IRA pré-renal: ↑ relação ureia/creatinina, FENa ↓ (<1%), sódio urinário ↓ (<20), osmolalidade urinária ↑ (>500).
A IRA pré-renal é causada por hipoperfusão renal, levando à ativação de mecanismos compensatórios para reter sódio e água. Isso resulta em achados laboratoriais urinários específicos que a diferenciam da necrose tubular aguda (IRA intrínseca).

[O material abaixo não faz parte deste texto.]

(** The fields of [Proxy] the egress side reads. *)
Record Proxy : Type := mkProxy {
  px_Backend : option HTTPBackend;
  px_JSONRPCHandler : option (Z -> bytes -> option bytes -> rpc_outcome);       (* protocol, method, params *)
  px_JSONRPCNotifyHandler : bool;                                               (* whether one is set *)
  px_GRPCHandler : option (bytes -> bytes -> bytes + bytes);                    (* method, request: error or response *)
  px_WebSocketHandler : option (bytes -> bytes + list bytes);                   (* message: error or replies *)
  px_OpaqueProtocolID : Z;
  px_OpaqueHandler : option (bytes -> bytes -> bytes + bytes * bytes)           (* media type, payload *)
}.

(** What a handler does: the frames it hands to [Conn.Send], or a panic. *)
Inductive egress : Type :=
| Panics
| Sends (frames : list (Z * bytes)).

Definition send_one (ft : Z) (wire : option bytes) : egress :=
  match wire with Some w => Sends [(ft, w)] | None => Panics end.

Definition sendBridgeError (protocol : Z) (corrID : bytes) (code : Z) (msg : bytes) : egress :=
  let msg := if 255 <? blen msg then take 255 msg else msg in
  let env := mkEnvelope protocol BridgeKindError BridgeContentCBOR 0 corrID [] in
  send_one FrameBridgeError
    (foreign ← EncodeBridgeTransportError (mkTransportError code msg);
     EncodeBridgePayload env None foreign).

Section handlers.
Context `{ErrorText errCarriageMalformed, ErrorText errJSONRPC, ErrorText errOpaqueContentType, ErrorText errGRPCMalformed, ErrorText errNewRequest}.
Context (p : Proxy).

Definition handleInboundHTTPRequest (frame : BridgeFrame) : egress :=
  let env := bf_Envelope frame in
  let corrID := be_CorrelationID env in
  let fail := sendBridgeError BridgeProtoHTTP2 corrID in
  match px_Backend p with
  | None => fail BridgeErrMethodUnsupported (str "this proxy instance carries no HTTP egress backend")
  | Some backend =>
      match decodeHTTPCarriageObject (bf_Foreign frame) httpKindRequest with
      | Err derr => fail BridgeErrEnvelopeMalformed (Error derr)
      | Ok obj =>
          if (0 <? blen (be_Method env)) && negb (bool_decide (be_Method env = ho_Method obj ++ str " " ++ ho_Target obj)) then
            fail BridgeErrEnvelopeMalformed (str "envelope method routing key disagrees with the HTTP-Carriage Object")
          else
            let full := backend_url (hb_parseOtherHost backend) (hb_URL backend) (ho_Target obj) in
            match NewRequest (hb_parseOtherHost backend) (ho_Method obj) (URL_String full) with
            | Err rerr => fail BridgeErrEnvelopeMalformed (str "could not construct backend request: " ++ Error rerr)
            | Ok (method, url) =>
                match hb_Do backend method url (toHTTPHeader (ho_Headers obj)) (ho_Body obj) with
                | DoFailed t => fail BridgeErrNotDelivered t
                | ReadFailed t => fail BridgeErrNotDelivered (str "reading backend response body: " ++ t)
                | Response status h body =>
                    let obj2 := encodeHTTPCarriageResponse status h body in
                    let env2 := mkEnvelope BridgeProtoHTTP2 BridgeKindResponse BridgeContentCBOR 0 corrID [] in
                    send_one FrameBridgeResponse (EncodeBridgePayload env2 None obj2)
                end
            end
      end
  end.

(** A reply that does not marshal is not sent. *)
Definition sendJSONRPCSuccessResponse (protocol : Z) (corrID : bytes) (id : option bytes) (res : option bytes) : egress :=
  match success_object id res with
  | None => Sends []
  | Some wire => send_one FrameBridgeResponse (EncodeBridgePayload (jsonrpcEnvelope protocol BridgeKindResponse corrID []) None wire)
  end.

Definition sendJSONRPCErrorResponse (protocol : Z) (corrID : bytes) (id : option bytes) (rpcErr : JSONRPCError) : egress :=
  match error_object id rpcErr with
  | None => Sends []
  | Some wire => send_one FrameBridgeError (EncodeBridgePayload (jsonrpcEnvelope protocol BridgeKindError corrID []) None wire)
  end.

Definition handleInboundJSONRPCRequest (frame : BridgeFrame) : egress :=
  let env := bf_Envelope frame in
  let protocol := be_Protocol env in
  let corrID := be_CorrelationID env in
  let fail := sendBridgeError protocol corrID in
  match px_JSONRPCHandler p with
  | None => fail BridgeErrMethodUnsupported (str "this proxy instance carries no JSON-RPC egress backend")
  | Some handler =>
      match decodeJSONRPCRequestOrNotification (bf_Foreign frame) false with
      | Err derr => fail BridgeErrEnvelopeMalformed (Error derr)
      | Ok obj =>
          if negb (jsonrpcMethodAgrees (be_Method env) obj) then
            fail BridgeErrEnvelopeMalformed (str "envelope method field disagrees with the carried JSON-RPC object's method member")
          else
            match handler protocol (jp_Method obj) (jsonrpcParams (jp_Raw obj)) with
            | RPCFailed t => fail BridgeErrNotDelivered t
            | RPCError e => sendJSONRPCErrorResponse protocol corrID (jp_ID obj) e
            | RPCResult r => sendJSONRPCSuccessResponse protocol corrID (jp_ID obj) r
            end
      end
  end.
Lemma encoded_corr env foreign b : EncodeBridgePayload env None foreign = Some b -> blen (be_CorrelationID env) <= 255.
Proof.
  intros He. apply payload_split in He as (ev & _ & He & _). cbn in He. unfold encodeEnvelopeValue in He.
  destruct (Z.ltb_spec 255 (blen (be_CorrelationID env))); [done|lia].
Qed.

(** A live call whose reply channel is not registered gets nothing any more. *)
Lemma unregistered_starves st calls c :
  inv (st, calls) -> c ∈ calls -> st_pending st !! c_key c = None -> st_replies st !! c_replyCh c = Some [] ->
  forall ch ft b st', Run_frame st ch ft b = Some st' -> st_replies st' !! c_replyCh c = Some [].
Proof.
  intros Hi Hc Hp Hr ch ft b st'. unfold Run_frame. destruct (negb _); [by intros [= <-]|]. destruct (_ || _).
  - unfold deliverReply. destruct (DecodeBridgeFrame ft b) as [frame|]; [|by intros [= <-]].
    destruct (st_pending st !! be_CorrelationID (bf_Envelope frame)) as [w|] eqn:Hw; [|by intros [= <-]].
    destruct (st_replies st !! w) as [[|]|]; try done. intros [= <-]. cbn.
    destruct (decide (c_replyCh c = w)) as [E|Hne]; [|by rewrite lookup_insert_ne].
    assert (be_CorrelationID (bf_Envelope frame) = c_key c) as Hk by (apply (inv_owner _ Hi c); [done|]; cbn; by rewrite E).
    rewrite Hk in Hw. congruence.
  - destruct (_ || _); [|by intros [= <-]]. intros [= <-]. by rewrite (proj2 (stream_frame_tables st ft b)).
Qed.

(** Two JSON-RPC calls with the same id can overlap although the id of an outstanding
    call is refused: the first call's entry is gone once its reply is in its channel.  If
    the second call starts then and the first one's context is done before it has read its
    reply, the first call's cleanup removes the second call's entry: the second call stays
    alive with an empty channel and no frame the loop receives will ever fill it.  So
    distinct ids among live calls, not only among pending ones, are what delivery needs. *)
Theorem jsonrpc_id_reuse (p : Proxy) (rnd : option bytes) (protocol : Z) (method : bytes) (params : option marshalled)
    (id : marshalled) (wire key payload : bytes)
    (Henc : encodeJSONRPCRequest rnd method params id = Ok (wire, key)) (Hne : key <> [])
    (Hsend : EncodeBridgePayload (jsonrpcEnvelope protocol BridgeKindRequest key method) None wire = Some payload) :
  exists st c, reachable p (st, [c]) /\ c_key c = key /\ c_req c = CallJSONRPC protocol method params id /\
    st_replies st !! c_replyCh c = Some [] /\
    forall ch ft b st', Run_frame st ch ft b = Some st' -> st_replies st' !! c_replyCh c = Some [].
Proof.
  destruct (some_reply key Hne (encoded_corr _ _ _ Hsend)) as (rb & frame & Hd & Hk).
  set (req := CallJSONRPC protocol method params id).
  assert (forall st, st_pending st !! key = None -> start p true st rnd true req = open_call st req key false (Some payload) true) as Hstart.
  { intros st Hn. unfold start, start_http, start_jsonrpc, start_opaque, start_grpc, start_websocket, openConsumerStream, req. cbn [negb]. rewrite Henc, Hn. cbn [present]. by rewrite Hsend. }
  set (c1 := mkCall req key 0%nat None).
  set (st1 := mkState (<[key := 0%nat]> ∅) ∅ ∅ (<[0%nat := []]> ∅) ∅ ∅ 2%nat).
  set (st2 := mkState (delete key (st_pending st1)) ∅ ∅ (<[0%nat := [mkReply FrameBridgeResponse (bf_Envelope frame) (bf_Foreign frame)]]> (st_replies st1)) ∅ ∅ 2%nat).
  set (st3 := mkState (<[key := 2%nat]> (st_pending st2)) ∅ ∅ (<[2%nat := []]> (st_replies st2)) ∅ ∅ 4%nat).
  set (c2 := mkCall req key 2%nat None).
  assert (reachable p (cleanup st3 key false, [c2])) as Hreach.
  { eapply rtc_l; [exists (drawn_key rnd req); eapply (step_start p init [] true rnd true req c1 payload st1); by rewrite Hstart|].
    eapply rtc_l; [exists None; eapply (step_receive p st1 [c1] ChanBridge FrameBridgeResponse rb st2)|].
    { unfold Run_frame. cbn [negb]. unfold deliverReply. rewrite Hd, Hk. unfold st1. cbn [st_pending st_replies].
      by rewrite lookup_insert_eq, lookup_insert_eq. }
    eapply rtc_l; [exists (drawn_key rnd req); eapply (step_start p st2 [c1] true rnd true req c2 payload st3)|].
    { rewrite Hstart; [done|]. cbn. apply lookup_delete_eq. }
    eapply rtc_l; [exists None; eapply (step_done p st3 [c2] c1 [])|]. apply rtc_refl. }
  exists (cleanup st3 key false), c2. split_and!; [done|done|done|cbn; apply lookup_insert_eq|].
  apply (unregistered_starves _ [c2]); [by eapply proxy_reachable_inv|by apply list_elem_of_singleton|cbn; apply lookup_delete_eq|cbn; apply lookup_insert_eq].
Qed.
Lemma stream_frame_carried protocol corrID ft kind ct flags i ev :
  answerable protocol corrID -> is_u8 ct -> is_u8 flags -> Z.of_nat i < 2 ^ 64 ->
  (ft, kind) ∈ [(FrameBridgeStreamData, BridgeKindStreamData); (FrameBridgeStreamEnd, BridgeKindStreamEnd)] ->
  exists b, encodeStreamFrame (mkEnvelope protocol kind ct flags corrID []) (mkControl streamControlData 0 (u64 (Z.of_nat i))) ev = Some b /\
    carries corrID (ft, b) (mkChunk ft (Ok (mkControl streamControlData 0 (Z.of_nat i), ev))).
Proof.
  intros Ha Hct Hfl Hi Hft. rewrite u64_id by (unfold is_u64; lia). set (sc := mkControl streamControlData 0 (Z.of_nat i)).
  rewrite !elem_of_cons, elem_of_nil in Hft.
  assert (BridgeKindForFrame ft = Some kind /\ ft <> FrameBridgeNotify /\ is_u8 kind) as (Hk & Hn & Hk8)
    by (destruct Hft as [[= -> ->]|[[= -> ->]|[]]]; done).
  pose proof (answer_sendable protocol corrID ft kind ct flags Ha Hk Hn Hk8 Hct Hfl) as Hs.
  destruct (encode_sendable _ _ (stream_foreign sc ev) Hs) as [b Hb]. exists b. split; [done|].
  eexists. split; [apply (carried ft _ (stream_foreign sc ev) b Hs); [|exact Hb]|].
  - unfold stream_foreign. rewrite TLV_Encode_app, app_nil_l. intros Hl.
    pose proof (tlv_begins (mkTLV TLVStreamControl (encodeStreamControlValue sc)) ev ltac:(done)) as Hbeg.
    by pose proof (begins_unique _ _ _ Hl Hbeg).
  - split; [done|]. split; [|destruct Hft as [[= -> _]|[[= -> _]|[]]]; rewrite !elem_of_cons; auto].
    cbn [bf_Foreign fst]. rewrite stream_control_decodes; [done|]. split_and!; cbn; [rewrite elem_of_cons; by left|done|unfold is_u64; lia].
Qed.
(** A call leaves: by taking its reply or because its context is done. *)
Lemma inv_leave b b' calls1 c calls2 : stdio_inv (b, calls1 ++ c :: calls2) -> b' = b \/ b' = abandon b c ->
  stdio_inv (b', calls1 ++ calls2).
Proof.
  intros [Ir Ip Ii If Ic Ik Ih Iw] Hb; simpl in *.
  destruct (NoDup_map_app _ _ _ _ Ik) as [Hk Hkc], (NoDup_map_app _ _ _ _ Ih) as [Hh _].
  assert (Hin : forall d, d ∈ calls1 ++ calls2 -> d ∈ calls1 ++ c :: calls2) by set_solver.
  destruct Hb as [-> | ->]; split; simpl; auto.
  - intros k ch [_ Hl]%lookup_delete_Some. by apply Ip.
  - intros k1 k2 ch [_ H1]%lookup_delete_Some [_ H2]%lookup_delete_Some. by apply (Ii k1 k2 ch).
  - intros d Hd. destruct (Iw d (Hin d Hd)) as [Hp|Hp]; [left|by right].
    rewrite lookup_delete_ne; [done|]. intros E. by apply (Hkc d Hd).
Qed.

Lemma inv_stopped b calls : stdio_inv (b, calls) -> stdio_inv (stopped b, calls).
Proof. intros [Ir Ip Ii If Ic Ik Ih Iw]. by split. Qed.

Lemma stdio_invariant s : stdio_reachable s -> stdio_inv s.
Proof.
  intros H. unfold stdio_reachable in H. remember (stdio_init, []) as s0 eqn:E.
  assert (I : stdio_inv s0) by (subst; apply stdio_inv_init). clear E.
  induction H as [s|s1 s2 s3 Hs _ IH]; [done|]. apply IH. clear IH s3.
  destruct Hs as [b calls raw b' _ _ Hl|b calls _|b calls me pa c wire b' Hn Hc|b calls me pa w e b' Hn Hc|b c1 c c2 r Hr|b c1 c c2].
  - unfold readLoop_scan in Hl. destruct (_ <=? _); [injection Hl as <-; by apply inv_stopped|by apply (inv_line b calls (dropCR raw))].
  - by apply inv_stopped.
  - exact (inv_call b calls me pa true _ b' I Hn Hc).
  - exact (inv_call b calls me pa w _ b' I Hn Hc).
  - by apply (inv_leave b b c1 c c2); auto.
  - apply (inv_leave b (abandon b c) c1 c c2); auto.
Qed.

(** A line whose id is that of a waiting call. *)
Lemma line_delivered b calls c o line parsed : stdio_inv (b, calls) -> c ∈ calls -> sb_replies b !! sc_ch c = Some [] ->
  parseJSONRPCObject (o :: line) = Ok parsed -> jp_ID parsed = Some (sc_key c) ->
  exists b', readLoop_line b (o :: line) = Some b' /\ sb_replies b' !! sc_ch c = Some [reply_of parsed] /\
    sb_pending b' = delete (sc_key c) (sb_pending b) /\
    forall d, d ∈ calls -> d <> c -> sb_replies b' !! sc_ch d = sb_replies b !! sc_ch d.
Proof.
  intros I Hc Hr Hp Hid. pose proof (si_waits _ I c Hc) as Hw. simpl in Hw. destruct Hw as [Hw|[r Hw]]; [|congruence].
  eexists. unfold readLoop_line. rewrite Hp, Hid, Hw, Hr. split; [reflexivity|]. simpl.
  rewrite lookup_insert_eq. split; [done|]. split; [done|]. intros d Hd Hne. apply lookup_insert_ne. intros E.
  apply Hne. pose proof (si_chans _ I) as Hn. simpl in Hn. apply list_elem_of_lookup in Hc as [i Hi], Hd as [j Hj].
  assert (i = j) as <-; [|congruence].
  apply (NoDup_lookup _ _ _ (sc_ch c) Hn); rewrite list_lookup_fmap; [by rewrite Hi|by rewrite Hj, E].
Qed.

(** Once the loop has ended no channel that exists gets a reply, and it stays ended. *)
Lemma stopped_silent b calls b' calls' : stdio_inv (b, calls) -> sb_reading b = false -> stdio_step (b, calls) (b', calls') ->
  sb_reading b' = false /\ forall ch l, sb_replies b !! ch = Some l -> sb_replies b' !! ch = Some l.
Proof.
  intros I Hf Hs. assert (forall ch l, sb_replies b !! ch = Some l -> <[sb_next b := []]> (sb_replies b) !! ch = Some l) as Hnew.
  { intros ch l Hl. rewrite lookup_insert_ne; [done|]. pose proof (si_fresh _ I ch l Hl) as Hlt. simpl in Hlt. lia. }
  inversion Hs; subst; try congruence; try done.
  - unfold Call in *. cbv zeta in *. destruct (encodeJSONRPCRequest _ _ _ _) as [[w cid]|]; [|done]. by match goal with E : (_, _) = _ |- _ => injection E as _ _ <- end.
  - unfold Call in *. cbv zeta in *. destruct (encodeJSONRPCRequest _ _ _ _) as [[w cid]|]; [destruct writeOK; [done|]|];
      by match goal with E : (_, _) = _ |- _ => injection E as _ <- end.
Qed.
(* ===== verification/SulLearned.v ===== *)
(** * The learned automata are the automata of the code

    The Mealy machines that active learning stored for the two roles
    (learned-responder.json, learned-initiator.json), and the proof that the system
    under learning of [Sul] answers every word of inputs as they do. *)

From S2P Require Import Prelude Errors Registry Sha256 Crypto Tlv Frame Aead Kem KeySchedule Transcript.
From S2P Require Import Handshake Cbor ErrorFrame Conn ConnRecv ConnLogic ConnLive ConnSync ConnDrop ConnControl.
From S2P Require Import SdkHandshake HandshakeRuns HandshakeHonest Sul.
From Stdlib Require Import Strings.Byte.
From stdpp Require Import gmap.
Open Scope Z_scope.

(** ** The learned machines *)

Inductive lstate : Type := LQ0 | LQ1 | LQ2 | LQ3 | LQ4.

Definition unexpected : output := oERROR ErrCodeUnexpectedMessage.

(** The established states; [LQ4] is [LQ3] after the endpoint's own CLOSE. *)
Definition learned_established (closing : bool) (i : symbol) : output * lstate :=
  let here := if closing then LQ4 else LQ3 in
  match i with
  | iCLIENT_HELLO | iSERVER_HELLO | iSERVER_HELLO_BADSEL => (oSILENT, here)
  | iSERVER_AUTH_BADAUTH | iCLIENT_AUTH_BADAUTH => (oSILENT, here)
  | iKEY_UPDATE => (oKEY_UPDATE_ACK, here)
  | iCLOSE => (oCLOSE_ACK, LQ1)
  | iCLOSE_ACK => if closing then (oSILENT, LQ1) else (unexpected, LQ1)
  | iAPP => (oACCEPT, here)
  | iINIT_CLOSE => (oSILENT, LQ4)
  | _ => (unexpected, LQ1)
  end.

Definition learned_responder (q : lstate) (i : symbol) : output * lstate :=
  match q with
  | LQ0 => match i with
           | iCLIENT_HELLO => (oSH_SA, LQ2)
           | iAPP | iINIT_CLOSE => (oSILENT, LQ0)
           | _ => (oSILENT_ABORT, LQ1)
           end
  | LQ1 => (oSILENT, LQ1)
  | LQ2 => match i with
           | iCLIENT_AUTH => (oSILENT, LQ3)
           | iCLIENT_AUTH_BADAUTH => (oERROR ErrCodeDecryptFailed, LQ1)
           | iAPP | iINIT_CLOSE => (oSILENT, LQ2)
           | _ => (unexpected, LQ1)
           end
  | LQ3 => learned_established false i
  | LQ4 => learned_established true i
  end.

Definition learned_initiator (q : lstate) (i : symbol) : output * lstate :=
  match q with
  | LQ0 => match i with
           | iSERVER_HELLO => (oSILENT, LQ2)
           | iAPP | iINIT_CLOSE => (oSILENT, LQ0)
           | _ => (oSILENT_ABORT, LQ1)
           end
  | LQ1 => (oSILENT, LQ1)
  | LQ2 => match i with
           | iSERVER_AUTH => (oCLIENT_AUTH, LQ3)
           | iSERVER_AUTH_BADAUTH => (oERROR ErrCodeDecryptFailed, LQ1)
           | iAPP | iINIT_CLOSE => (oSILENT, LQ2)
           | _ => (unexpected, LQ1)
           end
  | LQ3 => learned_established false i
  | LQ4 => learned_established true i
  end.

(** The outputs of a machine on a word. *)
Fixpoint mealy {Q} (machine : Q -> symbol -> output * Q) (q : Q) (word : list symbol) : list output :=
  match word with
  | [] => []
  | i :: word => (machine q i).1 :: mealy machine (machine q i).2 word
  end.

(** A step that follows the machine, for as many inputs as the sequence space allows,
    gives its outputs. *)
Lemma simulation_outputs {S} (step : S -> symbol -> S * output) machine (rel : Z -> lstate -> S -> Prop) :
  (forall n q s i, 0 <= n < maxSeq -> rel n q s ->
    exists s', step s i = (s', (machine q i).1) /\ rel (n + 1) (machine q i).2 s') ->
  forall word n q s, 0 <= n -> n + Z.of_nat (length word) < maxSeq -> rel n q s ->
    outputs step s word = mealy machine q word.
Proof.
  intros Hsim. induction word as [|i w IH]; intros n q s Hn Hlen Hrel; [done|]. cbn [length] in Hlen.
  destruct (Hsim n q s i ltac:(lia) Hrel) as (s' & Hs & Hrel').
  cbn [outputs mealy]. rewrite Hs. f_equal. apply (IH (n + 1)); [lia|lia|exact Hrel'].
Qed.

A insuficiência renal aguda (IRA) é uma síndrome caracterizada por uma rápida deterioração da função renal, resultando em acúmulo de produtos nitrogenados e desregulação do equilíbrio hidroeletrolítico. A IRA pré-renal é a forma mais comum, representando cerca de 60-70% dos casos, e é causada por uma hipoperfusão renal que diminui a taxa de filtração glomerular (TFG) sem dano estrutural significativo ao parênquima renal. É crucial diferenciá-la de outras formas de IRA para um manejo adequado. A fisiopatologia da IRA pré-renal envolve a ativação de mecanismos compensatórios renais em resposta à diminuição do fluxo sanguíneo renal, como o sistema renina-angiotensina-aldosterona e o sistema nervoso simpático. Esses mecanismos visam reter sódio e água para restaurar o volume circulante efetivo. Clinicamente, os pacientes podem apresentar sinais de hipovolemia ou de baixo débito cardíaco. Os achados laboratoriais são fundamentais para o diagnóstico. Na IRA pré-renal, o rim tenta conservar sódio e água, resultando em uma fração de excreção de sódio (FENa) < 1%, sódio urinário < 20 mEq/L, osmolalidade urinária > 500 mOsm/kg H₂O e uma relação ureia plasmática/creatinina plasmática elevada (> 20:1). A presença de cilindros hialinos pode ser observada, mas cilindros granulosos ou epiteliais sugerem necrose tubular aguda. O tratamento foca na correção da causa subjacente da hipoperfusão, geralmente com reposição volêmica, e na suspensão de medicamentos nefrotóxicos.
As principais causas de IRA pré-renal incluem hipovolemia (hemorragia, desidratação, diarreia), diminuição do volume circulante efetivo (insuficiência cardíaca, cirrose com ascite, sepse) e alterações na hemodinâmica renal (uso de AINEs, IECA/BRA).
A FENa é um indicador crucial: na IRA pré-renal, o rim tenta reter sódio, resultando em FENa < 1%. Na necrose tubular aguda (IRA intrínseca), a capacidade de reabsorção de sódio está comprometida, levando a FENa > 2%.
Na IRA pré-renal, a hipoperfusão renal leva a uma maior reabsorção tubular de ureia em comparação com a creatinina, que é filtrada livremente. Isso resulta em uma elevação desproporcional da ureia, aumentando a relação ureia/creatinina plasmática (geralmente > 20:1).